Hormone Balance: Watercress and Avocado Salad

Hormone Balance: Watercress and Avocado Salad
Prep: 10 min
Servings: 2
Lunch

Nutrition per Serving

300 Calories
7g Protein
15g Carbs
20g Fat
This salad is packed with watercress, avocado, and red onion, all tossed in a simple lemon-olive oil dressing. The ingredients have a low Glycemic Index (GI), making it ideal for PCOS management.

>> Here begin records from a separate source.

(* ===== verification/Json.v ===== *)
(** * Json: [serde_json::Value] and the interface of the serializer

    [serde_json] is not part of the repository.  Its public data type
    [Value] is the inductive [json]; the accessors ([get], [as_str],
    [pointer], ...) are what its documentation states of them.  A [Map] is
    a [BTreeMap<String, Value>]: a list of bindings sorted by key, and
    [obj_insert] is [Map::insert].  Parsing and printing are the class
    [SerdeJson], with the documented behaviour the code relies on in
    [SerdeJsonLaws]. *)

From S2P Require Import Prelude Text.

(** A JSON number: an integer of [i64] or [u64], or an [f64] by its bits. *)
Inductive number : Type := NumInt (z : Z) | NumFloat (bits : Z).

Inductive json : Type :=
| JNull
| JBool (b : bool)
| JNum (n : number)
| JStr (s : string)
| JArr (l : list json)
| JObj (m : list (string * json)).

Abbreviation object := (list (string * json)) (only parsing).

(** Induction with the hypotheses for the elements of arrays and objects. *)
Lemma json_ind' (P : json -> Prop) :
  P JNull -> (forall b, P (JBool b)) -> (forall n, P (JNum n)) -> (forall s, P (JStr s)) ->
  (forall l, Forall P l -> P (JArr l)) ->
  (forall m, Forall (fun kv => P kv.2) m -> P (JObj m)) ->
  forall v, P v.
Proof.
  intros Hn Hb Hnum Hs Ha Ho. fix IH 1.
  intros [| | | |l|m]; [exact Hn | apply Hb | apply Hnum | apply Hs | apply Ha | apply Ho].
  - induction l as [|v l IHl]; constructor; [apply IH | exact IHl].
  - induction m as [|kv m IHm]; constructor; [apply IH | exact IHm].
Qed.

#[export] Instance number_eq_dec : EqDecision number.
Proof. solve_decision. Defined.

#[export] Instance json_eq_dec : EqDecision json.
Proof.
  refine (fix go v w := let _ : EqDecision json := @go in
    match v, w with
    | JNull, JNull => left _
    | JBool a, JBool b => cast_if (decide (a = b))
    | JNum a, JNum b => cast_if (decide (a = b))
    | JStr a, JStr b => cast_if (decide (a = b))
    | JArr a, JArr b => cast_if (decide (a = b))
    | JObj a, JObj b => cast_if (decide (a = b))
    | _, _ => right _
    end); abstract congruence.
Defined.

(** ** Sorted bindings: [serde_json::Map] *)
Fixpoint obj_get (k : string) (m : object) : option json :=
  match m with
  | [] => None
  | (k', v) :: m => if String.eqb k k' then Some v else obj_get k m
  end.

Fixpoint obj_insert (k : string) (v : json) (m : object) : object :=
  match m with
  | [] => [(k, v)]
  | (k', v') :: m' =>
      match String.compare k k' with
      | Lt => (k, v) :: m
      | Eq => (k, v) :: m'
      | Gt => (k', v') :: obj_insert k v m'
      end
  end.

Fixpoint obj_remove (k : string) (m : object) : object :=
  match m with
  | [] => []
  | (k', v') :: m' => if String.eqb k k' then m' else (k', v') :: obj_remove k m'
  end.

Definition obj_contains (k : string) (m : object) : bool := is_some (obj_get k m).

(** [json!({ k: v, ... })] *)
Definition jobj (kvs : list (string * json)) : json :=
  JObj (fold_left (fun m kv => obj_insert kv.1 kv.2 m) kvs []).

(** ** Accessors *)
Definition get (v : json) (k : string) : option json :=
  match v with JObj m => obj_get k m | _ => None end.

Definition as_str (v : json) : option string :=
  match v with JStr s => Some s | _ => None end.

Definition as_bool (v : json) : option bool :=
  match v with JBool b => Some b | _ => None end.

Definition as_u64 (v : json) : option Z :=
  match v with
  | JNum (NumInt z) => if (0 <=? z) && (z <=? u64_max) then Some z else None
  | _ => None
  end.

Definition as_i64 (v : json) : option Z :=
  match v with
  | JNum (NumInt z) =>
      if (-9223372036854775808 <=? z) && (z <=? 9223372036854775807) then Some z else None
  | _ => None
  end.

Definition as_array (v : json) : option (list json) :=
  match v with JArr l => Some l | _ => None end.

Definition as_object (v : json) : option object :=
  match v with JObj m => Some m | _ => None end.

Definition is_object (v : json) : bool := is_some (as_object v).
Definition is_array (v : json) : bool := is_some (as_array v).
Definition is_null (v : json) : bool := match v with JNull => true | _ => false end.
Definition is_string (v : json) : bool := is_some (as_str v).

(** A step of [Value::pointer]: a key of an object, or an index of an array. *)
Inductive ptr_token := Key (k : string) | Idx (i : nat).

Definition ptr_step (v : json) (t : ptr_token) : option json :=
  match v, t with
  | JObj m, Key k => obj_get k m
  | JObj m, Idx i => obj_get (pretty i) m
  | JArr l, Idx i => l !! i
  | _, _ => None
  end.

(** [value.pointer("/a/b/0")] is [pointer value [Key "a"; Key "b"; Idx 0]];
    a token that is not a decimal index is a [Key]. *)
Fixpoint pointer (v : json) (p : list ptr_token) : option json :=
  match p with
  | [] => Some v
  | t :: p => v' ← ptr_step v t; pointer v' p
  end.

(** The common accessor chains of the code. *)
Definition get_str (v : json) (k : string) : option string := get v k ≫= as_str.
Definition get_array (v : json) (k : string) : option (list json) := get v k ≫= as_array.
Definition get_u64 (v : json) (k : string) : option Z := get v k ≫= as_u64.
Definition pointer_str (v : json) (p : list ptr_token) : option string := pointer v p ≫= as_str.

(** [usage["key"] = v] on an object: [Value::index_mut]. *)
Definition index_set (v : json) (k : string) (x : json) : json :=
  match v with JObj m => JObj (obj_insert k x m) | _ => v end.

(** [if let Some(v) = o { item[key] = v }] *)
Definition set_opt (key : string) (o : option json) (item : json) : json :=
  match o with Some v => index_set item key v | None => item end.

(** The text leaves of a value: its strings, in whatever array or object. *)
Inductive json_leaf : json -> string -> Prop :=
| leaf_str s : json_leaf (JStr s) s
| leaf_arr l v s : In v l -> json_leaf v s -> json_leaf (JArr l) s
| leaf_obj m k v s : In (k, v) m -> json_leaf v s -> json_leaf (JObj m) s.

(** ** Well-formed values *)
Fixpoint sorted_keys (m : object) : bool :=
  match m with
  | (k, _) :: (((k', _) :: _) as m') =>
      match String.compare k k' with Lt => true | _ => false end && sorted_keys m'
  | _ => true
  end.

Fixpoint json_depth (v : json) : nat :=
  match v with
  | JArr l => S (fold_right (fun x n => Nat.max (json_depth x) n) 0%nat l)
  | JObj m => S (fold_right (fun kv n => Nat.max (json_depth (snd kv)) n) 0%nat m)
  | _ => 0%nat
  end.

(** The values a serializer prints without loss: strings are UTF-8, keys are
    sorted, integers fit, and there is no [f64] ([serde_json] parses floats
    exactly only under a feature this repository does not enable). *)
Fixpoint exact_json (v : json) : bool :=
  match v with
  | JNull | JBool _ => true
  | JNum (NumInt z) => (-9223372036854775808 <=? z) && (z <=? u64_max)
  | JNum (NumFloat _) => false
  | JStr s => is_str s
  | JArr l => forallb exact_json l
  | JObj m => sorted_keys m && forallb (fun kv => is_str (fst kv) && exact_json (snd kv)) m
  end.

(** [serde_json::from_str] refuses a nesting of 128. *)
Definition reparses (v : json) : bool := exact_json v && (json_depth v <? 128)%nat.

(** ** The serializer *)
Class SerdeJson := {
  from_str : string -> option json;
  to_string : json -> string
}.

Class SerdeJsonLaws {SJ : SerdeJson} : Prop := {
  from_to : forall v, reparses v = true -> from_str (to_string v) = Some v;
  to_string_obj : forall m, exists s, to_string (JObj m) = "{" +:+ s +:+ "}";
  to_string_utf8 : forall v, exact_json v = true -> is_str (to_string v) = true;
  to_string_one_line : forall v a, contains_char a (to_string v) = true -> 32 <= byte_val a
}.

(** [serde_json::from_slice]: the bytes must be UTF-8. *)
Definition from_slice `{SerdeJson} (l : list u8) : option json := from_utf8 l ≫= from_str.

(** ** Lemmas on maps *)
Lemma str_compare_refl s : String.compare s s = Eq.
Proof. induction s; cbn; [done|]. unfold Ascii.compare. by rewrite N.compare_refl. Qed.

Lemma str_eqb_neq s t : s <> t -> String.eqb s t = false.
Proof. intros H. by apply String.eqb_neq. Qed.

Lemma obj_get_insert_eq k v m : obj_get k (obj_insert k v m) = Some v.
Proof.
  induction m as [|[k' v'] m IH]; cbn; [by rewrite String.eqb_refl|].
  destruct (String.compare k k') eqn:E; cbn; rewrite ?String.eqb_refl; try done.
  rewrite str_eqb_neq; [done|]. intros ->. by rewrite str_compare_refl in E.
Qed.

Lemma obj_get_insert_ne k k' v m : k <> k' -> obj_get k (obj_insert k' v m) = obj_get k m.
Proof.
  intros Hne. induction m as [|[k2 v2] m IH]; cbn.
  { by rewrite str_eqb_neq. }
  destruct (String.compare k' k2) eqn:E; cbn.
  - apply String.compare_eq_iff in E as ->. by rewrite str_eqb_neq.
  - by rewrite str_eqb_neq.
  - by rewrite IH.
Qed.

Lemma obj_get_insert k k' v m :
  obj_get k (obj_insert k' v m) = if String.eqb k k' then Some v else obj_get k m.
Proof.
  destruct (String.eqb_spec k k') as [->|Hne].
  - apply obj_get_insert_eq.
  - by apply obj_get_insert_ne.
Qed.

#[export] Hint Rewrite obj_get_insert : wire_json.

Lemma str_compare_lt_trans a b c :
  String.compare a b = Lt -> String.compare b c = Lt -> String.compare a c = Lt.
Proof.
  revert b c. induction a as [|x a IH]; intros [|y b] [|z c]; cbn; try done.
  unfold Ascii.compare.
  destruct (N.compare_spec (N_of_ascii x) (N_of_ascii y)) as [Hxy|Hxy|Hxy]; try done;
    destruct (N.compare_spec (N_of_ascii y) (N_of_ascii z)) as [Hyz|Hyz|Hyz]; try done;
    intros H1 H2; destruct (N.compare_spec (N_of_ascii x) (N_of_ascii z)); try done; try lia.
  by eapply IH.
Qed.

Lemma sorted_insert k v m : sorted_keys m = true -> sorted_keys (obj_insert k v m) = true.
Proof.
  induction m as [|[k1 v1] m IH]; [done|]. intros Hs.
  assert (Hm : sorted_keys m = true).
  { destruct m as [|[k2 v2] m]; [done|]. cbn in Hs. by apply andb_true_iff in Hs as [_ ?]. }
  cbn [obj_insert]. destruct (String.compare k k1) eqn:E.
  - apply String.compare_eq_iff in E as ->. exact Hs.
  - cbn [sorted_keys] in *. by rewrite E.
  - specialize (IH Hm).
    assert (Hgt : String.compare k1 k = Lt).
    { rewrite String.compare_antisym, E. done. }
    destruct m as [|[k2 v2] m]; [cbn; by rewrite Hgt|].
    cbn [obj_insert] in *. cbn [sorted_keys] in Hs. apply andb_true_iff in Hs as [H12 _].
    destruct (String.compare k k2) eqn:E2; cbn [sorted_keys] in *; rewrite ?Hgt; cbn [andb]; try done.
    by rewrite H12.
Qed.

Lemma obj_insert_forall (P : string * json -> bool) k v m :
  P (k, v) = true -> forallb P m = true -> forallb P (obj_insert k v m) = true.
Proof.
  intros Hv. induction m as [|[k1 v1] m IH]; cbn; [by rewrite Hv|].
  rewrite andb_true_iff. intros [H1 Hm].
  destruct (String.compare k k1); cbn; rewrite ?Hv, ?H1; cbn; auto.
Qed.

(** The member of a one-member object is itself reparsed. *)
Lemma reparses_member k v : reparses (JObj [(k, v)]) = true -> reparses v = true.
Proof.
  unfold reparses. intros H. apply andb_true_iff in H as [H Hd]. apply andb_true_iff.
  assert (exact_json v = true /\ (json_depth v < 127)%nat) as [? ?]; [split|].
  - unfold exact_json in H. fold exact_json in H. cbn [forallb snd] in H.
    by rewrite !andb_true_iff in H; destruct_and?.
  - apply Nat.ltb_lt in Hd. unfold json_depth in Hd. fold json_depth in Hd. cbn [fold_right snd] in Hd. lia.
  - split; [done|]. apply Nat.ltb_lt. lia.
Qed.

(** ** Reading back what was set *)
Lemma is_object_jobj kvs : is_object (jobj kvs) = true.
Proof. reflexivity. Qed.

Lemma is_object_index_set v k x : is_object (index_set v k x) = is_object v.
Proof. by destruct v. Qed.

Lemma get_index_set v k x k' :
  is_object v = true -> get (index_set v k x) k' = if String.eqb k' k then Some x else get v k'.
Proof.
  destruct v as [| | | | |m]; try done. intros _. cbn. destruct (String.eqb k' k) eqn:E.
  - apply String.eqb_eq in E as ->. apply obj_get_insert_eq.
  - apply String.eqb_neq in E. by apply obj_get_insert_ne.
Qed.

Lemma is_object_set_opt k o v : is_object (set_opt k o v) = is_object v.
Proof. destruct o; [apply is_object_index_set|done]. Qed.

Lemma get_set_opt k o v k' :
  is_object v = true -> get (set_opt k o v) k' = if String.eqb k' k then opt_or o (get v k') else get v k'.
Proof. intros H. destruct o as [x|]; cbn; [by rewrite get_index_set|]. by destruct (String.eqb k' k). Qed.

(** The last binding of a key of [json!({ ... })] wins. *)
Fixpoint assoc_last (k : string) (kvs : list (string * json)) (d : option json) : option json :=
  match kvs with
  | [] => d
  | (k', v) :: kvs => assoc_last k kvs (if String.eqb k k' then Some v else d)
  end.

Lemma get_jobj kvs k : get (jobj kvs) k = assoc_last k kvs None.
Proof.
  unfold jobj. change None with (obj_get k []). cbn [get].
  generalize (@nil (string * json)) as m. induction kvs as [|[k' v] kvs IH]; intros m; cbn; [done|].
  rewrite IH. f_equal. destruct (String.eqb k k') eqn:E.
  - apply String.eqb_eq in E as ->. apply obj_get_insert_eq.
  - apply String.eqb_neq in E. by apply obj_get_insert_ne.
Qed.

(** Compute the comparisons of literal strings. *)
Ltac eqb_literals :=
  repeat match goal with
  | |- context [String.eqb ?a ?b] =>
      let r := eval vm_compute in (String.eqb a b) in
      lazymatch r with true => idtac | false => idtac end;
      change (String.eqb a b) with r
  end; cbn iota.

#[export] Hint Resolve is_object_jobj : wire.
#[export] Hint Rewrite get_jobj is_object_index_set : wire_json.

Lemma pointer_key v k p : pointer v (Key k :: p) = (v' ← get v k; pointer v' p).
Proof. by destruct v. Qed.

Lemma pointer_nil v : pointer v [] = Some v.
Proof. done. Qed.

(** Evaluate the goal on data of literal shape: the tests on its unknown
    texts stay as they are written. *)
Ltac eval_json :=
  lazy -[trim is_empty starts_with strip_prefix split_once_str to_ascii_lowercase
         eq_ignore_ascii_case pretty Z.ltb Z.leb Z.add Z.sub Z.min Z.max Z.modulo].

Grocery list: watercress, avocado, red onion, olive oil, lemon, salt, and pepper.

Ingredients

2 cups of watercress (US: 2 cups, Metric: 500 ml), 1 ripe avocado (US: 1, Metric: 1), 1/2 red onion (US: 1/2, Metric: 1/2), 1 tablespoon of olive oil (US: 1 tbsp, Metric: 15 ml), 1 tablespoon of lemon juice (US: 1 tbsp, Metric: 15 ml), Salt and pepper to taste

Instructions

1. Rinse the watercress and place it in a salad bowl. 2. Slice the avocado and red onion and add them to the bowl. 3. In a small bowl, mix the olive oil, lemon juice, salt, and pepper to make the dressing. 4. Drizzle the dressing over the salad and toss gently to combine. 5. Serve immediately.